We are clearly moving into another world of emerging technologies and there are many reasons to feel excited about the future. This next phase offers opportunities to companies that can take advantage, but there is a significant downside for those that cannot keep up.
We are moving from a PC-centric world to a network-centric world filled with millions of devices of every shape and form. But we must realise that many of the breathless announcements we've been hearing and reading are basically conjectures, regardless of the air of confidence or the noise level of the various pundits.
Sure the Internet and the World Wide Web have changed our society more profoundly than any other technology that has ever appeared before. We readily acknowledge -- well most of us do -- that we are living in the age of technology, but most would admit that the human response to it has been slower than the growth of technological innovation (that word again). The human impact of technological change can be positive. But in all too many cases it is negative, because we do not anticipate the human response.

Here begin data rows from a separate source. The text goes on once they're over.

(** * FOUNDprint: the entropy resolution and aggregation engine

    A shallow embedding of the reasoning core of [foundprint.js]: the
    reference tables, the market-share lookup, the entropy arithmetic, the
    pixel-ratio analysis, the fingerprint serialisation and the sequential
    test runner, then the helpers around them (time zone and user agent
    display, the hash function, bold markers and the typewriter),
    followed by the properties established about them.

    Conventions of the embedding.
    - The numbers the runner adds up and displays (entropies, 1 in X
      figures, the total) are real numbers extended with NaN: NaN is
      absorbing in the arithmetic and every comparison with it is
      false. The rounding and the overflow of IEEE doubles are not
      represented there. The three entropy conversions are given a
      second time over binary64 floats, in [Binary64], with the host
      functions [Math.log2] and [Math.pow] as variables.
    - [analyzePixelRatio] only adds, multiplies, rounds and compares, so it
      is embedded over binary64 floats, bit for bit; so are the numbers
      among the values to hash, printed by [Number::toString].
    - A JavaScript string is a [string] of 8-bit code units.
    - The whole numbers of [md5] and of the time zone offset are
      integers, with the conversions to 32 bits of the bitwise operators
      written out.
    - What [typewriterReveal] does to the page is the list of the values
      it gives to [element.innerHTML].
    - An object literal used as a map is the list of its property
      definitions in source order; [get] reads an own property and
      [Object_keys] enumerates the keys. A read of [dataSource.data]
      with a key computed from a value follows the prototype chain:
      [read] finds the own property or else the member of
      [Object.prototype] of that name. The objects [tests] and
      [BASELINE_ENTROPY] are read with the names of [testOrder] only,
      none of which is inherited, so [get] is used for them.
    - A result of a test carries a [message] string, as the results of
      the sixteen tests do; the text of the message is left out. *)

From Stdlib Require Import Reals Lra Lia ZArith NArith List String Ascii Bool.
From Stdlib Require Import Floats Uint63 DecimalString DecimalPos.
From Stdlib Require Import QArith Qround.
Import ListNotations.

#[local] Set Warnings "-inexact-float,-register-all".

Local Open Scope string_scope.
Local Open Scope R_scope.

(* ------------------------------------------------------------------ *)
(** ** Strings: [trim] and [includes] *)

Module JSString.

(** WhiteSpace and LineTerminator code units below 256: TAB, LF, VT, FF,
    CR, SPACE and NO-BREAK SPACE. *)
Definition isWhiteSpace (c : ascii) : bool :=
  let n := nat_of_ascii c in
  ((9 <=? n) && (n <=? 13) || (n =? 32) || (n =? 160))%nat.

Fixpoint trimStart (s : string) : string :=
  match s with
  | EmptyString => EmptyString
  | String c s' => if isWhiteSpace c then trimStart s' else s
  end.

Fixpoint trimEnd (s : string) : string :=
  match s with
  | EmptyString => EmptyString
  | String c s' =>
      match trimEnd s' with
      | EmptyString => if isWhiteSpace c then EmptyString else String c EmptyString
      | r => String c r
      end
  end.

(** [s.trim()] *)
Definition trim (s : string) : string := trimEnd (trimStart s).

(** [s.includes(sub)] *)
Fixpoint includes (s sub : string) : bool :=
  String.prefix sub s ||
  match s with
  | EmptyString => false
  | String _ s' => includes s' sub
  end.

End JSString.

(* ------------------------------------------------------------------ *)
(** ** Object literals used as maps *)

Module JSObject.

(** The property definitions of a literal [{ k1: v1, k2: v2, ... }], in
    source order. No key is [__proto__], which a literal takes as its
    prototype and not as a property. *)
Definition object (A : Type) : Type := list (string * A).

Section Reads.
Context {A : Type}.

(** [o[k]] on the own properties of [o]; a later definition of a key
    overrides an earlier one. [None]: [o] has no own property [k]. *)
Fixpoint get (o : object A) (k : string) : option A :=
  match o with
  | [] => None
  | (k', v) :: o' =>
      match get o' k with
      | Some v' => Some v'
      | None => if String.eqb k' k then Some v else None
      end
  end.

(** The own keys in order of first definition. *)
Fixpoint definedKeys (seen : list string) (o : object A) : list string :=
  match o with
  | [] => []
  | (k, _) :: o' =>
      if existsb (String.eqb k) seen then definedKeys seen o'
      else k :: definedKeys (k :: seen) o'
  end.
End Reads.

Definition isDigit (c : ascii) : bool :=
  let n := nat_of_ascii c in ((48 <=? n) && (n <=? 57))%nat.

Fixpoint digitsValue (s : string) (acc : N) : option N :=
  match s with
  | EmptyString => Some acc
  | String c s' =>
      if isDigit c
      then digitsValue s' (10 * acc + (N_of_ascii c - 48))%N
      else None
  end.

(** A key is an array index when it is the canonical decimal form of an
    integer in [0, 2^32 - 2]. *)
Definition arrayIndex (k : string) : option N :=
  match k with
  | EmptyString => None
  | String c rest =>
      if Ascii.eqb c "0"
      then (if String.eqb rest "" then Some 0%N else None)
      else match digitsValue k 0 with
           | Some n => if (n <=? 4294967294)%N then Some n else None
           | None => None
           end
  end.

Definition isArrayIndex (k : string) : bool :=
  match arrayIndex k with Some _ => true | None => false end.

Definition indexOf (k : string) : N :=
  match arrayIndex k with Some n => n | None => 0%N end.

Fixpoint insertIndex (k : string) (ks : list string) : list string :=
  match ks with
  | [] => [k]
  | k' :: ks' =>
      if (indexOf k <=? indexOf k')%N then k :: ks else k' :: insertIndex k ks'
  end.

Definition sortIndices (ks : list string) : list string :=
  fold_right insertIndex [] ks.

(** [Object.keys(o)]: the array-index keys in ascending numeric order,
    then the other string keys in order of first definition
    (OrdinaryOwnPropertyKeys). *)
Definition Object_keys {A : Type} (o : object A) : list string :=
  let ks := definedKeys [] o in
  (sortIndices (filter isArrayIndex ks)
    ++ filter (fun k => negb (isArrayIndex k)) ks)%list.

(** The names an object literal inherits from [Object.prototype]: a read
    of one of them on an object that does not define it finds the
    inherited member, a function or, for [__proto__], the prototype
    object. *)
Definition Object_prototype : list string :=
  [ "constructor"; "__defineGetter__"; "__defineSetter__"; "hasOwnProperty";
    "__lookupGetter__"; "__lookupSetter__"; "isPrototypeOf";
    "propertyIsEnumerable"; "toString"; "valueOf"; "__proto__";
    "toLocaleString" ].

Definition inherited (k : string) : bool :=
  existsb (String.eqb k) Object_prototype.

End JSObject.

Import JSString JSObject.

(* ------------------------------------------------------------------ *)
(** ** Numbers of the entropy arithmetic

    The numbers the runner adds up, compares and displays: a real
    number, or NaN. The rounding and the overflow of doubles are not
    represented; the entropy conversions are embedded a second time
    over binary64 floats, in [Binary64]. *)

(** The binary logarithm. *)
Definition log2 (x : R) : R := ln x / ln 2.

Inductive number : Type :=
| Num (x : R)
| NaN.

Coercion Num : R >-> number.

Module Number.

Definition add (a b : number) : number :=
  match a, b with
  | Num x, Num y => Num (x + y)
  | _, _ => NaN
  end.

Definition sub (a b : number) : number :=
  match a, b with
  | Num x, Num y => Num (x - y)
  | _, _ => NaN
  end.

Definition mul (a b : number) : number :=
  match a, b with
  | Num x, Num y => Num (x * y)
  | _, _ => NaN
  end.

(** [a / b] for a divisor that is not zero: the runner divides by the
    constants of [formatNumber] and by a percent that it has found
    positive. *)
Definition div (a b : number) : number :=
  match a, b with
  | Num x, Num y => Num (x / y)
  | _, _ => NaN
  end.

(** [a >= b] and [a <= b]: false when an operand is NaN. *)
Definition ge (a b : number) : bool :=
  match a, b with
  | Num x, Num y => if Rge_dec x y then true else false
  | _, _ => false
  end.

Definition le (a b : number) : bool :=
  match a, b with
  | Num x, Num y => if Rle_dec x y then true else false
  | _, _ => false
  end.

(** Truthiness: zero and NaN are falsy. *)
Definition truthy (a : number) : bool :=
  match a with
  | Num x => if Req_dec_T x 0 then false else true
  | NaN => false
  end.

(** [a || b] *)
Definition or (a b : number) : number := if truthy a then a else b.

(** [Math.log2(a)] for an argument that is not zero: NaN on a negative
    number and on NaN. The runner takes the logarithm of a quotient
    [100 / percent] with a positive percent only. *)
Definition Math_log2 (a : number) : number :=
  match a with
  | Num x => if Rle_dec x 0 then NaN else Num (log2 x)
  | NaN => NaN
  end.

(** [Math.pow(2, a)] *)
Definition Math_pow2 (a : number) : number :=
  match a with
  | Num x => Num (Rpower 2 x)
  | NaN => NaN
  end.

(** [Math.min(a, b)] *)
Definition Math_min (a b : number) : number :=
  match a, b with
  | Num x, Num y => Num (Rmin x y)
  | _, _ => NaN
  end.

End Number.

(* ------------------------------------------------------------------ *)
(** ** Configuration and market-share tables *)

Definition WORLD_POPULATION : R := 8.3e9.

Record marketTable : Type := mkTable {
  source : string;
  sourceLabel : string;
  data : object R;
  defaultPercent : option R   (* [None]: the literal has no such property *)
}.

Definition panopticlick_entropy_ts : string :=
  "https://github.com/panopticlick/Panopticlick/blob/main/packages/valuation-engine/src/entropy.ts".
Definition panopticlick_comparison_ts : string :=
  "https://github.com/panopticlick/Panopticlick/blob/main/packages/valuation-engine/src/comparison.ts".

Definition SCREEN_RESOLUTION_DATA : marketTable :=
  mkTable panopticlick_entropy_ts
    "Panopticlick POPULATION_STATS.screenResolutions"
    [ ("1920x1080", 23); ("1366x768", 19); ("1536x864", 8);
      ("1440x900", 5); ("1280x720", 4); ("2560x1440", 4);
      ("1600x900", 3); ("1280x800", 3); ("3840x2160", 2) ]
    (Some 1.0).

Definition BROWSER_DATA : marketTable :=
  mkTable panopticlick_comparison_ts
    "Panopticlick POPULATION_DATA.browsers"
    [ ("Chrome", 65); ("Safari", 18); ("Edge", 5); ("Firefox", 3);
      ("Opera", 2) ]
    (Some 1.0).

Definition GPU_DATA : marketTable :=
  mkTable "https://store.steampowered.com/hwsurvey/directx/"
    "Steam Hardware Survey (fallback)"
    [ ("NVIDIA GeForce RTX 3060", 8.32); ("NVIDIA GeForce RTX 4060", 7.92);
      ("NVIDIA GeForce RTX 3050", 5.92); ("NVIDIA GeForce GTX 1650", 5.60);
      ("NVIDIA GeForce RTX 4060 Ti", 5.26);
      ("NVIDIA GeForce RTX 3060 Ti", 4.78);
      ("NVIDIA GeForce RTX 3070", 4.48); ("AMD Radeon Graphics", 4.24);
      ("NVIDIA GeForce RTX 4070", 4.14); ("NVIDIA GeForce RTX 2060", 3.92);
      ("NVIDIA GeForce GTX 1060", 3.60); ("Intel Iris Xe", 3.52);
      ("Intel UHD Graphics", 2.0); ("AMD Radeon RX", 2.0);
      ("Apple M1", 1.5); ("Apple M2", 1.0); ("Apple M3", 0.8) ]
    (Some 0.5).

Definition GPU_DATA_note : string :=
  "Panopticlick lacks GPU data; Steam data is gamer-skewed".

Some of the industry giants have now formed a non-profit group to fight information overload. The group aims to study the problem, publicise it, and devise ways to help users -- theirs and others -- to cope with the digital deluge. Their effort comes as there is mounting statistical and anecdotal evidence that the same tools that have led to improvements in productivity can now be counterproductive if overused.

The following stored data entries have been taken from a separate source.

(** * Radiation-packet propagation core of ARTIS: a shallow embedding

    The development follows [rpkt.cc] (the packet stepper, the event-distance
    solver, the sorted-linelist search, the continuum opacity kernel and the
    event handlers) together with the older version of the same file, and
    proves the properties of the design document over that embedding.

    Conventions.
    - A C [double] is a rational number ([Q]): every finite double is one,
      comparisons are exact and the field operations are the ideal ones
      (rounding and NaN are outside the model; a value whose magnitude
      exceeds [DBL_MAX] stands for an infinity).  [emitt_rpkt] takes a
      square root, so it is written over an arithmetic dictionary and is
      also read over the real numbers.
    - A C [int] is an integer ([Z]); no index computed here comes near the
      32-bit range.
    - Reading or writing an array outside its bounds is undefined behaviour
      in C; the embedding answers [Undefined] (or [None]) there.
    - A [while (true)] loop runs on an iteration budget; [OutOfFuel] says the
      budget was used up, and is shown never to happen.
    - [abort()] and a failed [assert_always] are results of their own
      ([Fatal]).
    - [printout] and the [stats::increment] counters are diagnostics and are
      left out; calls into other components are recorded in a trace.

    Part I holds the embedding, Part II the lemmas and theorems. *)

From Stdlib Require Import ZArith QArith Qabs List Bool Lia Psatz Reals.
Import ListNotations.

Local Open Scope Z_scope.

To me, all of the technological evolution of the past couple of decades has been leading up to the e-business revolution, improving the efficiency of internal processes, procurement processes, supply chain processes, customer interaction processes, and creating a huge opportunity for enabling technologies and products to achieve these ends. The repetitive word is 'processes'. That means it's not just about technology, but also about people, methods and procedures, ecosystems and other societal factors.
The focus will not be just on the Web but on how the Web influences values, beliefs, social and economic structures, politics, our view of the world, and the way we think and behave. This wave means new ways of working, living and competing. It will produce new economic structures, new politics, new security issues, and new ways of thinking and decision-making.

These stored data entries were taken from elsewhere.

(** X1. Whatever the request and whatever the environment does,
    [handleDeletePage] leaves every path alone that is not the entry named
    by the identifier in the storage root, or below it: no other page and
    nothing outside the storage root is ever changed. *)
Theorem handleDeletePage_confined (c : Gin.Context) (w : World) :
  same_outside "public" (Gin.Param c "id") (cwd w)
    (cwd (handleDeletePage c w).2).
Proof.
  destruct (valid_page_id (Gin.Param c "id")) eqn:Hid.
  - rewrite (handleDeletePage_valid _ _ Hid). cbv zeta.
    destruct (IsNotExist _); [apply same_outside_refl|].
    destruct (RemoveAll_outcome _ w (valid_page_id_plain _ Hid))
      as [(err & ->)|(n' & -> & Hrm)].
    + apply same_outside_refl.
    + by apply removeAll_confined in Hrm.
  - rewrite (handleDeletePage_invalid _ _ Hid). apply same_outside_refl.
Qed.

(** X3. After [handleDeletePage] has answered 200 the page is gone for the
    other handlers: a source download for the same identifier is answered
    404, and so is a second deletion. *)
Theorem deleted_page_is_gone (c : Gin.Context) (w w' : World)
    (resp : Gin.Response) :
  handleDeletePage c w = (resp, w') →
  Gin.status resp = 200 →
  (fault w' (SysStat (source_path (Gin.Param c "id"))) = None →
     handleDownloadSource c w' =
       (Gin.mkResponse 404 (Gin.JSON_error "Source file not found"), w'))
  ∧ (fault w' (SysStat ("public/" +:+ Gin.Param c "id")) = None →
     handleDeletePage c w' =
       (Gin.mkResponse 404 (Gin.JSON_error "Page not found"), w')).
Proof.
  intros Hrun Hst.
  destruct (handleDeletePage_200 _ _ _ _ Hrun Hst) as (Hid & n' & Hrm & ->).
  pose proof (removeAll_gone _ _ _ _ _ Hrm) as Hgone.
  pose proof (valid_page_id_plain _ Hid) as Hplain.
  split; intros Hf.
  - unfold handleDownloadSource. rewrite (valid_page_id_check _ Hid).
    rewrite (Join_public_3 _ _ Hplain plain_source_txt).
    change ("public/" +:+ Gin.Param c "id" +:+ "/" +:+ "source.txt")
      with (source_path (Gin.Param c "id")).
    unfold bind, OS.Stat, OS.query.
    rewrite Hf, (components_source_path _ Hplain).
    cbn [cwd set_cwd]. by rewrite (Hgone ["source.txt"]).
  - apply handleDeletePage_absent; [done..|].
    cbn [cwd set_cwd]. apply (Hgone []).
Qed.

Lemma deleted_page_is_gone_witness :
  let c := Example.request_for "0b30557a9fc4e90e" in
  let w' := (handleDeletePage c Example.world_with_file).2 in
  handleDownloadSource c w' =
    (Gin.mkResponse 404 (Gin.JSON_error "Source file not found"), w')
  ∧ handleDeletePage c w' =
      (Gin.mkResponse 404 (Gin.JSON_error "Page not found"), w').
Proof.
  intros c w'.
  destruct (deleted_page_is_gone c Example.world_with_file w'
              (handleDeletePage c Example.world_with_file).1)
    as [H1 H2].
  - vm_compute. reflexivity.
  - vm_compute. reflexivity.
  - split; [apply H1|apply H2]; reflexivity.
Defined.

(** ** More on the source download and the listing *)

(** X4. [handleDownloadSource] only reads: whatever the request and the
    state of the tree, the world after it is the world before it. *)
Theorem handleDownloadSource_read_only (c : Gin.Context) (w : World) :
  (handleDownloadSource c w).2 = w.
Proof.
  unfold handleDownloadSource.
  destruct (_ || _); [done|].
  unfold bind, OS.Stat, OS.query, Gin.FileAttachment, ret.
  destruct (fault w (SysStat _)) as [[]|]; cbn [fst snd IsNotExist];
    try done;
    try (destruct (fault w (SysOpen _)) as [[]|]; try done;
         destruct (Tree.resolve _ (cwd w)) as [[]|[]]; done).
  destruct (Tree.resolve _ (cwd w)) as [[]|m] eqn:Hres;
    cbn [fst snd IsNotExist]; try done;
    destruct (fault w (SysOpen _)) as [[]|]; try done;
    rewrite ?Hres; try done; by destruct m.
Qed.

There's always a pronounced tendency for people to overreact to technology events, to think that a deviation in one direction or the other represents some kind of permanent fundamental change in the business world or the economy. Change is being driven by the dramatically falling cost of telecommunications and computing power and the networks to transmit information anywhere in the world.
The downside of the new era is upheaval across almost every industry. In coming years, many employees could find their jobs turned upside down as human tasks are taken over by the one-to-one buyer-to-seller nature of the Internet. There are many challenges to be faced and in general, the companies that prosper will be those that are aware of the implication of the new era and adapt appropriately.